According to the AFP news agency, the 20,000 inhabitants of Yellowknife, one of the main cities in the far north of Canada, had until last night to leave that town, which is very isolated.
“I feel lost, I have no idea what will happen from now on,” Byron Garrison, 27, a construction worker who arrived at Calgary airport from Yellowknife with his girlfriend, told AFP. and a friend.
Evacuees from the northern territories are checked in at an airport lounge and then relocated to hotels.
“The government told us we have to go. So, my wife and I took some clothes and Rosy (her dog),” said Richard Manubag, 53, a Yellowknife cafe clerk who hoped to spend only “three or four days” in Calgary, located 1,700 kilometers south of his town.
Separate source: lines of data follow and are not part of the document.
(* ===== verification/ConcurrentThms.v ===== *)
(** * Every interleaving refines the contract of the shared store

    The guards exclude each other, a thread that holds one knows what is in the map,
    and each piece of an operation is a run of the contract of [ConcurrentSpec]. *)

From S2P Require Import Prelude RustStd Storage Concrete StorageFacts StorageInv StorageOps Concurrent.
From S2P Require Import ConcurrentSpec.

(** ** Opening a piece *)

Ltac inner x :=
  match x with
  | context [match ?y with _ => _ end] => inner y
  | _ => destruct x eqn:?
  end.

(** Open every case of a piece, the innermost scrutinee first. *)
Ltac pieces :=
  repeat first
    [ progress simplify_eq | progress simpl in *
    | match goal with
      | |- context [match ?x with _ => _ end] => inner x
      | H : context [match ?x with _ => _ end] |- _ => inner x
      end ].

Ltac open_act :=
  cbn [act begin holds wants];
  unfold begin_get, begin_get_multi, begin_add, begin_replace, begin_cas, begin_cleanup, check_room, choose_victim,
    finish, finish_set, finish_extend, build_successor, refund, extended, scan, recorded, delete_next,
    begin_extend, build_item, write_item, delete, flush_all, stats, remove_expired, lock_data,
    holding_write, next_cas_unique, record_access, next_access, insert_order;
  unfold_st; unfold modify, gets; rewrite ?calculate_expiry_eq; unfold lift.

Section refinement.
Context `{BP : BuildProfile, LY : Layout, HO : HashOrder}.
Implicit Types (s : Storage) (d : gmap bytes CacheItem) (k : bytes) (it : CacheItem).

(** ** What a piece leaves alone *)

Lemma act_static now p s :
  default_ttl (state_of (act now p s)) = default_ttl s /\ max_memory (state_of (act now p s)) = max_memory s.
Proof. destruct p as [[]| | | | |[]| | | | | |[]|? ? []|[]|]; open_act; pieces; done. Qed.

Lemma act_data now p s :
  holds p <> Some Exclusive -> wants p <> Some Exclusive -> data (state_of (act now p s)) = data s.
Proof.
  destruct p as [[]| | | | |[]| | | | | |[]|? ? []|[]|]; try done; intros _ _; open_act; pieces; done.
Qed.

Lemma act_guard now p s p' s' g :
  act now p s = Done p' s' -> holds p' = Some g -> holds p = Some g \/ wants p = Some g.
Proof.
  destruct p as [[]| | | | |[]| | | | | |[]|? ? []|[]|]; open_act; intros H Hg; pieces; auto.
Qed.

(** ** What a thread knows at its program point *)

Definition fits (dttl : Z) (o : op) (t : task) : Prop :=
  match t with
  | TSet k it =>
      match o with
      | OpSet k' v f ttl | OpAdd k' v f ttl | OpReplace k' v f ttl => k' = k /\ item_for dttl v f ttl it
      | _ => False
      end
  | TCas k it =>
      match o with OpCas k' v f ttl _ => k' = k /\ item_for dttl v f ttl it | _ => False end
  | TExtend k x front => o = if front then OpPrepend k x else OpAppend k x
  end.

(** The item had not expired at the instant the thread looked. *)
Definition live it : Prop := exists now, is_expired now it = false.

Definition knows (dttl : Z) (o : op) d (p : pc) : Prop :=
  match p with
  | Begin o' => o' = o
  | Build k v f ttl => o = OpAdd k v f ttl \/ o = OpReplace k v f ttl
  | Ensure n t | FindLru n t | Evict _ n t => n = task_need t /\ fits dttl o t
  | Finish t => fits dttl o t
  | Replacing k it => fits dttl o (TSet k it)
  | Matched k _ v f ttl => exists u, o = OpCas k v f ttl u
  | Refund k _ it => fits dttl o (TCas k it)
  | Extending k it x front => fits dttl o (TExtend k x front) /\ d !! k = Some it /\ live it
  | Writing k it n =>
      (fits dttl o (TCas k it) /\ n = task_need (TCas k it)) \/
      exists x front old, fits dttl o (TExtend k x front) /\ n = len x /\
        d !! k = Some old /\ live old /\ extends front x old it
  | Scanning ks l _ | Recording _ _ (ThenScan ks l _) =>
      exists ks0, o = OpGetMulti (ks0 ++ ks) /\ reads d ks0 l
  | Recording k _ (ThenReturn _) => o = OpGet k
  | DeleteAll _ _ => True
  | Return _ => False
  end.
(** ** What a thread has promised and what it has in flight *)

(** The bytes a thread that has passed the memory check will add. *)
Definition promise (p : pc) : Z :=
  match p with
  | Finish t => task_need t
  | Replacing k it => memory_size it + len k
  | Extending _ _ x _ => len x
  | Writing _ _ n => n
  | _ => 0
  end.

(** The bytes of an entry that [set] has subtracted and not yet replaced. *)
Definition gap d (p : pc) : Z :=
  match p with
  | Replacing k _ => match d !! k with Some it => entry_size k it | None => 0 end
  | _ => 0
  end.

Definition tpromise (t : thread) : Z := match t with Busy _ p => promise p | _ => 0 end.
Definition tgap d (t : thread) : Z := match t with Busy _ p => gap d p | _ => 0 end.

Definition is_cas (o : op) : bool := match o with OpCas _ _ _ _ _ => true | _ => false end.

Lemma fits_need dttl o t : fits dttl o t -> task_need t = op_need o.
Proof.
  destruct t as [k it|k it|k x []]; simpl; [| |by intros ->..].
  - destruct o; try done; intros [-> [<- _]]; unfold op_need, op_size, new_size, memory_size; lia.
  - destruct o; try done; intros [-> [<- _]]; unfold op_need, op_size, new_size, memory_size; lia.
Qed.

Lemma op_need_nonneg o : 0 <= op_need o.
Proof.
  pose proof size_of_CacheItem_pos. destruct o; unfold op_need, op_size, new_size; try done;
    repeat match goal with |- context [len ?l] => pose proof (len_nonneg l); generalize dependent (len l); intros end; lia.
Qed.
(* ===== verification/ConcurrentRaces.v ===== *)
(** * Races of the store

    Schedules in which two threads see more than one step of an operation: [add] and
    [cas] check and store in separate steps, [cas] gives the old entry's bytes back
    before it stores, and [get] deletes an expired key after it has released the guard.
    Each run is played by [play] on two threads. *)

From S2P Require Import Prelude RustStd Storage Concrete StorageFacts StorageInv StorageOps StorageThms.
From S2P Require Import Concurrent ConcurrentSpec ConcurrentThms ConcurrentSolo.

Section races.
#[local] Existing Instances release linux64 by_elements.

(** [n] turns of thread [i] at an instant. *)
Definition goes (i n : nat) (now : Z) : list (nat * turn) := replicate n (i, Go now).

(** A store with one entry, whose token is 1. *)
Definition one_entry : Storage := Eval vm_compute in state_of (run 0 (OpSet «"a"» «"1"» 0 0) (new 1000 0)).

(** The same, with a lifetime of one second. *)
Definition short_lived : Storage := Eval vm_compute in state_of (run 0 (OpSet «"a"» «"1"» 0 1) (new 1000 0)).

Definition dropped (evs : list event) : list bytes :=
  omap (fun e => match e with Forgot k => Some k | _ => None end) evs.

(** Both threads look the key up before either stores. *)
Definition add_race : list (nat * turn) :=
  [(0%nat, Start (OpAdd «"a"» «"1"» 0 0)); (1%nat, Start (OpAdd «"a"» «"2"» 0 0))] ++
  goes 0 1 0 ++ goes 1 1 0 ++ goes 0 4 0 ++ goes 1 4 0.

(** Thread 1 compares and swaps while thread 0 has released the guard to make room. *)
Definition cas_race : list (nat * turn) :=
  [(0%nat, Start (OpCas «"a"» «"2"» 0 0 1)); (1%nat, Start (OpCas «"a"» «"3"» 0 0 1))] ++
  goes 0 3 0 ++ goes 1 6 0 ++ goes 0 3 0.

(** Thread 1 deletes the key while thread 0 has released the guard. *)
Definition cas_delete_race : list (nat * turn) :=
  [(0%nat, Start (OpCas «"a"» «"2"» 0 0 1)); (1%nat, Start (OpDelete «"a"»))] ++
  goes 0 3 0 ++ goes 1 1 0 ++ goes 0 3 0.

(** Thread 0 sees an expired item; thread 1 stores a new one before it is deleted. *)
Definition get_race : list (nat * turn) :=
  [(0%nat, Start (OpGet «"a"»)); (1%nat, Start (OpSet «"a"» «"2"» 0 0))] ++
  goes 0 1 (2 * SEC) ++ goes 1 4 (2 * SEC) ++ goes 0 2 (2 * SEC).

(** The end of a run: the replies, the keys dropped, the value under ["a"], the counter
    and the size of what is stored. *)
Definition summary (x : option (list event * config))
    : option (list reply * list bytes * option bytes * Z * Z) :=
  '(evs, c) ← x;
  Some (replies evs, dropped evs, value <$> data (store c) !! «"a"», memory_used (store c), total (data (store c))).

(** The checks of [add] and [cas] are not atomic with their stores.  Two [add]s of one
    key both answer [Stored] although no entry was dropped in between, and the second
    overwrites the first; two [cas] with the same token both answer [Stored], although
    the first had changed the entry; and when the key is deleted between the two steps
    of a [cas], the bytes of its old entry are subtracted twice and the counter stays
    below the size of what is stored. *)
Theorem checks_are_not_atomic :
  summary (play (start 2 (new 1000 0)) add_race) =
    Some ([RRes Stored; RRes Stored], [], Some «"2"», 74, 74) /\
  summary (play (start 2 one_entry) cas_race) =
    Some ([RRes Stored; RRes Stored], [], Some «"2"», 74, 74) /\
  summary (play (start 2 one_entry) cas_delete_race) =
    Some ([RRes Deleted; RRes Stored], [], Some «"2"», 0, 74).
Proof. split_and!; by_vm. Qed.

(** [get] releases the guard before it deletes an expired key: an item that another
    thread stores in between is deleted, although it has not expired and the memory is
    not short. *)
Theorem get_drops_fresh_item :
  summary (play (start 2 short_lived) get_race) =
    Some ([RRes Stored; RItem None], [«"a"»], None, 0, 0).
Proof. by_vm. Qed.

End races.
“I’m sad. (…) I think about everything I have in my house, I don’t know what will happen,” he added.
Yellowknife has been practically empty and only soldiers mobilized by the fires remain on its streets, Chad Blewett, an airplane pilot who participated in the evacuations, explained to the CBC television network.
Most of the people in the affected city left by road, according to authorities.
“We are all going to get out of this incredibly difficult summer together,” said Canadian Prime Minister Justin Trudeau, who was with several evacuees on Friday night at a shelter in Edmonton, about 1,000 kilometers from Yellowknife.
Currently, more than 1,000 fires are burning in Canada, more than 370 of them in British Columbia and more than 230 in the state of Northwest Territories.
In the height of boreal summer, the country is being ravaged by an impressive wave of fires, which caused the evacuation of 168,000 citizens and burned up to 14 million hectares, the equivalent of the surface of Greece.
Some 15,000 Northwest Territories had to be evacuated.
The situation is critical in towns like Kelowna, with 150,000 inhabitants, or West Kelowna, with 30,000, located in the Okanagan Lake area.
The West Kelowna fire chief acknowledged Friday that the night before had been “probably one of the toughest of his career.”
“We are facing the equivalent of 100 years of fires, all of them concentrated in one night,” Jason Brolund told the media.
“We made every effort to reduce the impact of the blazes. But in the end, Mother Nature was too strong,” said Loyal Wooldridge, a local Kelowna leader.
Canada has suffered in recent years a succession of extreme weather events, the intensity and frequency of which is exacerbated by climate change.